== DATA SUPPLIED
(** [fill_window] after the sender has been brought to a state [s]. *)
Lemma conn_ok_fill c w wire np fp lp : conn_ok c w wire np fp lp ->
  exists s, fill_window (_sender c) = Ok s /\ conn_ok (set_sender c s) w wire np fp lp /\
    sent_seq c <= _next_seqno s /\ (sent_fin c = true -> _set_fin s = true).
Proof.
  intros Hok. destruct (co_snd _ _ _ _ _ _ Hok) as (sent & a & Hinv). pose proof (conn_size _ _ _ _ _ _ Hok).
  destruct (fill_window_spec _ w sent a Hinv ltac:(lia)) as (s & new & Hs & Hinv' & Hpost & Hle & _).
  assert (sent_seq c <= _next_seqno s) as Hn by (rewrite (fo_next _ _ _ Hpost); pose proof (span_nonneg new); lia).
  assert (sent_fin c = true -> _set_fin s = true) as Hf.
  { intros E. unfold fill_window in Hs. rewrite E in Hs. by simplify_eq. }
  exists s. split_and!; try done. apply (conn_ok_sender c w); try done; [eauto|apply Hpost|apply Hok| |].
  - rewrite (fo_end _ _ _ Hpost). apply Hok.
  - eapply fill_within; [apply Hok|done|done|done].
Qed.

Lemma conn_ok_error c w wire np fp lp : conn_ok c w wire np fp lp ->
  conn_ok (error_outbound (error_inbound c)) w wire np fp lp.
Proof.
  intros Hok. unfold error_outbound. apply (conn_ok_sender _ w); try done.
  - apply conn_ok_receiver; [done| |apply Z.le_refl]. by apply rcv_ok_error, Hok.
  - destruct (co_snd _ _ _ _ _ _ Hok) as (sent & a & Hinv). exists sent, a.
    destruct Hinv. constructor; try done. by apply set_error_wf.
  - apply Hok.
  - apply Hok.
  - apply Hok.
Qed.

(** ** The calls of a connection preserve the invariant *)

Record op_post (c c' : TCPConnection) (w' : bytes) (wire : list TCPSegment) (np : Z) (fp : bool) (lp : Z) : Prop := {
  op_ok : conn_ok c' w' wire np fp lp;
  op_next : sent_seq c <= sent_seq c';
  op_fin : sent_fin c = true -> sent_fin c' = true;
  op_read : bytes_read (inbound_stream c') = bytes_read (inbound_stream c);
  op_limit : limit_of c <= limit_of c'
}.

(** [fill_window], [send_segments] and [try_clean_close], from a state [c1] whose
    sender has been changed. *)
Lemma op_fill_send c c1 w wire np fp lp : conn_ok c1 w wire np fp lp -> peer_ok np fp ->
  sent_seq c <= sent_seq c1 -> (sent_fin c = true -> sent_fin c1 = true) ->
  bytes_read (inbound_stream c1) = bytes_read (inbound_stream c) -> limit_of c <= limit_of c1 ->
  exists s, fill_window (_sender c1) = Ok s /\ op_post c (send_segments (set_sender c1 s)) w wire np fp lp.
Proof.
  intros Hok Hp Hn Hf Hrd Hl. destruct (conn_ok_fill c1 w wire np fp lp Hok) as (s & Hs & Hok' & Hn' & Hf').
  exists s. split; [done|]. constructor; [by apply conn_ok_send|simpl; lia|simpl; auto|done|done].
Qed.

Lemma op_close c c1 w wire np fp lp : op_post c c1 w wire np fp lp -> op_post c (try_clean_close c1) w wire np fp lp.
Proof.
  intros [Hok Hn Hf Hr Hl]. pose proof (conn_ok_close _ _ _ _ _ _ Hok) as Hok'.
  destruct (try_clean_close_spec c1) as [[b E] _]. rewrite E in *. by constructor.
Qed.

Lemma op_linger c c1 w wire np fp lp : op_post c c1 w wire np fp lp -> op_post c (update_linger c1) w wire np fp lp.
Proof.
  intros [Hok Hn Hf Hr Hl]. pose proof (conn_ok_linger _ _ _ _ _ _ Hok) as Hok'.
  destruct (update_linger_keeps c1) as (_ & Er & Es & _).
  constructor; rewrite ?Es, ?Er; try done. unfold inbound_stream in *. by rewrite Er.
Qed.

Lemma op_write c w wire np fp lp data : conn_ok c w wire np fp lp -> peer_ok np fp ->
  _end (stream_in (_sender c)) = false -> data = slice Wh (size w) (size data) ->
  exists c' n, write c data = Ok (c', n) /\ op_post c c' (w ++ ztake n data) wire np fp lp.
Proof.
  intros Hok Hp He Hd. destruct (co_snd _ _ _ _ _ _ Hok) as (sent & a & Hinv).
  set (st := fst (ByteStream.write (stream_in (_sender c)) data)).
  set (n := snd (ByteStream.write (stream_in (_sender c)) data)).
  assert (0 <= n <= size data) as Hn.
  { unfold n, ByteStream.write. simpl. pose proof (wf_cap _ (si_stream _ _ _ _ Hinv)).
    pose proof (size_nonneg data). unfold stream_in. lia. }
  pose proof (co_pre _ _ _ _ _ _ Hok) as Hpre. pose proof (size_nonneg w).
  destruct (op_fill_send c (set_sender c (with_stream (_sender c) st)) (w ++ ztake n data) wire np fp lp)
    as (s & Hs & Hpost); try done.
  - apply (conn_ok_sender c w); try done.
    + exists sent, a. by apply sinv_write.
    + rewrite size_app, size_ztake, Z.min_l by lia. rewrite Hpre at 1. rewrite Hd at 1.
      rewrite ztake_slice, <- !slice_prefix by lia. apply (slice_app Wh 0 (size w) n); lia.
    + intros E. change (_end (_stream (with_stream (_sender c) st))) with (_end (stream_in (_sender c))) in E. congruence.
    + apply Hok.
  - eexists _, n. split; [|by apply op_close].
    unfold write. change (ByteStream.write (stream_in (_sender c)) data) with (st, n). cbv beta iota zeta.
    by rewrite Hs.
Qed.

Lemma op_end c w wire np fp lp : conn_ok c w wire np fp lp -> peer_ok np fp -> w = Wh ->
  exists c', end_input_stream c = Ok c' /\ op_post c c' w wire np fp lp.
Proof.
  intros Hok Hp Hw. destruct (co_snd _ _ _ _ _ _ Hok) as (sent & a & Hinv).
  destruct (op_fill_send c (set_sender c (with_stream (_sender c) (end_input (stream_in (_sender c))))) w wire np fp lp)
    as (s & Hs & Hpost); try done.
  - apply (conn_ok_sender c w); try done; [exists sent, a; by apply sinv_end|apply Hok|apply Hok].
  - eexists. split; [|exact Hpost]. unfold end_input_stream. by rewrite Hs.
Qed.

Lemma op_connect c w wire np fp lp : conn_ok c w wire np fp lp -> peer_ok np fp ->
  exists c', connect c = Ok c' /\ op_post c c' w wire np fp lp.
Proof.
  intros Hok Hp. destruct (op_fill_send c c w wire np fp lp) as (s & Hs & Hpost); try done.
  eexists. split; [|exact Hpost]. unfold connect. by rewrite Hs.
Qed.

Lemma tick_keeps s ms : _next_seqno (TCPSender.tick s ms) = _next_seqno s /\
  _set_fin (TCPSender.tick s ms) = _set_fin s /\ _stream (TCPSender.tick s ms) = _stream s /\
  TCPSender._isn (TCPSender.tick s ms) = TCPSender._isn s /\ edge (TCPSender.tick s ms) = edge s.
Proof. unfold TCPSender.tick. repeat case_match; done. Qed.

Lemma op_tick c w wire np fp lp ms : conn_ok c w wire np fp lp -> peer_ok np fp -> is_u64 ms ->
  op_post c (tick c ms) w wire np fp lp.
Proof.
  intros Hok Hp Hms. destruct (co_snd _ _ _ _ _ _ Hok) as (sent & a & Hinv).
  destruct (tick_keeps (_sender c) ms) as (En & Ef & Est & Ei & Ee).
  assert (conn_ok (set_sender c (TCPSender.tick (_sender c) ms)) w wire np fp lp) as Hok1.
  { apply (conn_ok_sender c w); try done; [|apply Hok|rewrite Est; apply Hok|by rewrite En|by rewrite Ef|].
    - exists sent, a. by apply tick_spec.
    - unfold within. rewrite En, Ef, Ee. apply Hok. }
  unfold tick. case_match.
  - constructor; simpl; rewrite ?En, ?Ef; try done.
    apply (conn_ok_ext (error_outbound (error_inbound (send_rst_seg (set_sender c (TCPSender.tick (_sender c) ms))))));
      try done. by apply conn_ok_error, conn_ok_rst.
  - apply op_close. constructor; simpl; rewrite ?En, ?Ef; try done.
    apply conn_ok_send; [|done]. by apply (conn_ok_ext (set_sender c (TCPSender.tick (_sender c) ms))).
Qed.

Lemma segment_received_ok c seg r a s : rst (_header seg) = false ->
  TCPReceiver.segment_received (_receiver c) seg = Ok r -> receiver_ackno r = Some a ->
  fill_window (if ack (_header seg)
    then ack_received (_sender c) (ackno (_header seg)) (win (_header seg)) else _sender c) = Ok s ->
  segment_received c seg = Ok (try_clean_close (update_linger (send_segments (with_reply c seg r s)))).
Proof.
  intros Hrst Hr Ha Hs. unfold segment_received. rewrite Hrst.
  change (_receiver (set_wait_time c 0)) with (_receiver c). rewrite Hr. cbn [rbind].
  change (_receiver (set_receiver (set_wait_time c 0) r)) with r. rewrite Ha.
  by destruct (ack (_header seg)); cbn [_sender set_sender set_receiver set_wait_time]; rewrite Hs.
Qed.

(** The acknowledgment of a segment of the peer, handed to the sender. *)
Lemma conn_ok_ack c w wire np fp lp seg : conn_ok c w wire np fp lp ->
  wire_ok Wp isn_p isn_h np fp (sent_seq c) (sent_fin c) lp seg ->
  let s := if ack (_header seg)
    then ack_received (_sender c) (ackno (_header seg)) (win (_header seg)) else _sender c in
  conn_ok (set_sender c s) w wire np fp lp /\ _next_seqno s = sent_seq c /\ _set_fin s = sent_fin c.
Proof.
  intros Hok [_ _ Ha Hw] s. unfold s. clear s. destruct (ack (_header seg)).
  2:{ split; [|done]. by apply (conn_ok_ext c). }
  destruct (co_snd _ _ _ _ _ _ Hok) as (sent & a & Hinv). pose proof (conn_size _ _ _ _ _ _ Hok).
  destruct (Ha eq_refl) as (k & Ek & Hk & Hlim). rewrite Ek. pose proof (sinv_bounds _ _ _ _ Hinv ltac:(lia)).
  assert (acks (_sender c) (wrap k isn_h) k) as Hacks.
  { constructor; [by rewrite (co_isn _ _ _ _ _ _ Hok)|done|].
    pose proof (sinv_next _ _ _ _ Hinv). pose proof (size_nonneg (_que (_stream (_sender c)))).
    destruct (Z.eq_dec (sent_seq c) 0); [lia|]. destruct (sent_fin c); lia. }
  destruct (ack_received_spec (_sender c) w sent a _ k (win (_header seg)) Hinv ltac:(lia) Hacks Hw)
    as [Hinv' Hpost].
  set (s' := ack_received _ _ _) in *.
  assert (_set_fin s' = sent_fin c) as Ef by (unfold s', ack_received; repeat case_match; done).
  split; [|split; [apply Hpost|exact Ef]].
  apply (conn_ok_sender c w); try done; [eauto|apply Hpost|apply Hok| | |by rewrite Ef|].
  - rewrite (ap_stream _ _ _ _ Hpost). apply Hok.
  - rewrite (ap_next _ _ _ _ Hpost). lia.
  - unfold within, edge. rewrite Ef, (ap_next _ _ _ _ Hpost), (ap_ackno _ _ _ _ Hpost), (ap_win _ _ _ _ Hpost).
    split; [apply Hok|done].
Qed.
====
■ ASSIGNMENT
Starting at the line with "apply conn_ok_send; [|done]." and ending at the line with "split; [|split; [apply Hpost|exact Ef]].", print each line of the listing above exactly, with no other lines.

■ SOLUTION TO THE PROBLEM
    apply conn_ok_send; [|done]. by apply (conn_ok_ext (set_sender c (TCPSender.tick (_sender c) ms))).
Qed.

Lemma segment_received_ok c seg r a s : rst (_header seg) = false ->
  TCPReceiver.segment_received (_receiver c) seg = Ok r -> receiver_ackno r = Some a ->
  fill_window (if ack (_header seg)
    then ack_received (_sender c) (ackno (_header seg)) (win (_header seg)) else _sender c) = Ok s ->
  segment_received c seg = Ok (try_clean_close (update_linger (send_segments (with_reply c seg r s)))).
Proof.
  intros Hrst Hr Ha Hs. unfold segment_received. rewrite Hrst.
  change (_receiver (set_wait_time c 0)) with (_receiver c). rewrite Hr. cbn [rbind].
  change (_receiver (set_receiver (set_wait_time c 0) r)) with r. rewrite Ha.
  by destruct (ack (_header seg)); cbn [_sender set_sender set_receiver set_wait_time]; rewrite Hs.
Qed.

(** The acknowledgment of a segment of the peer, handed to the sender. *)
Lemma conn_ok_ack c w wire np fp lp seg : conn_ok c w wire np fp lp ->
  wire_ok Wp isn_p isn_h np fp (sent_seq c) (sent_fin c) lp seg ->
  let s := if ack (_header seg)
    then ack_received (_sender c) (ackno (_header seg)) (win (_header seg)) else _sender c in
  conn_ok (set_sender c s) w wire np fp lp /\ _next_seqno s = sent_seq c /\ _set_fin s = sent_fin c.
Proof.
  intros Hok [_ _ Ha Hw] s. unfold s. clear s. destruct (ack (_header seg)).
  2:{ split; [|done]. by apply (conn_ok_ext c). }
  destruct (co_snd _ _ _ _ _ _ Hok) as (sent & a & Hinv). pose proof (conn_size _ _ _ _ _ _ Hok).
  destruct (Ha eq_refl) as (k & Ek & Hk & Hlim). rewrite Ek. pose proof (sinv_bounds _ _ _ _ Hinv ltac:(lia)).
  assert (acks (_sender c) (wrap k isn_h) k) as Hacks.
  { constructor; [by rewrite (co_isn _ _ _ _ _ _ Hok)|done|].
    pose proof (sinv_next _ _ _ _ Hinv). pose proof (size_nonneg (_que (_stream (_sender c)))).
    destruct (Z.eq_dec (sent_seq c) 0); [lia|]. destruct (sent_fin c); lia. }
  destruct (ack_received_spec (_sender c) w sent a _ k (win (_header seg)) Hinv ltac:(lia) Hacks Hw)
    as [Hinv' Hpost].
  set (s' := ack_received _ _ _) in *.
  assert (_set_fin s' = sent_fin c) as Ef by (unfold s', ack_received; repeat case_match; done).
  split; [|split; [apply Hpost|exact Ef]].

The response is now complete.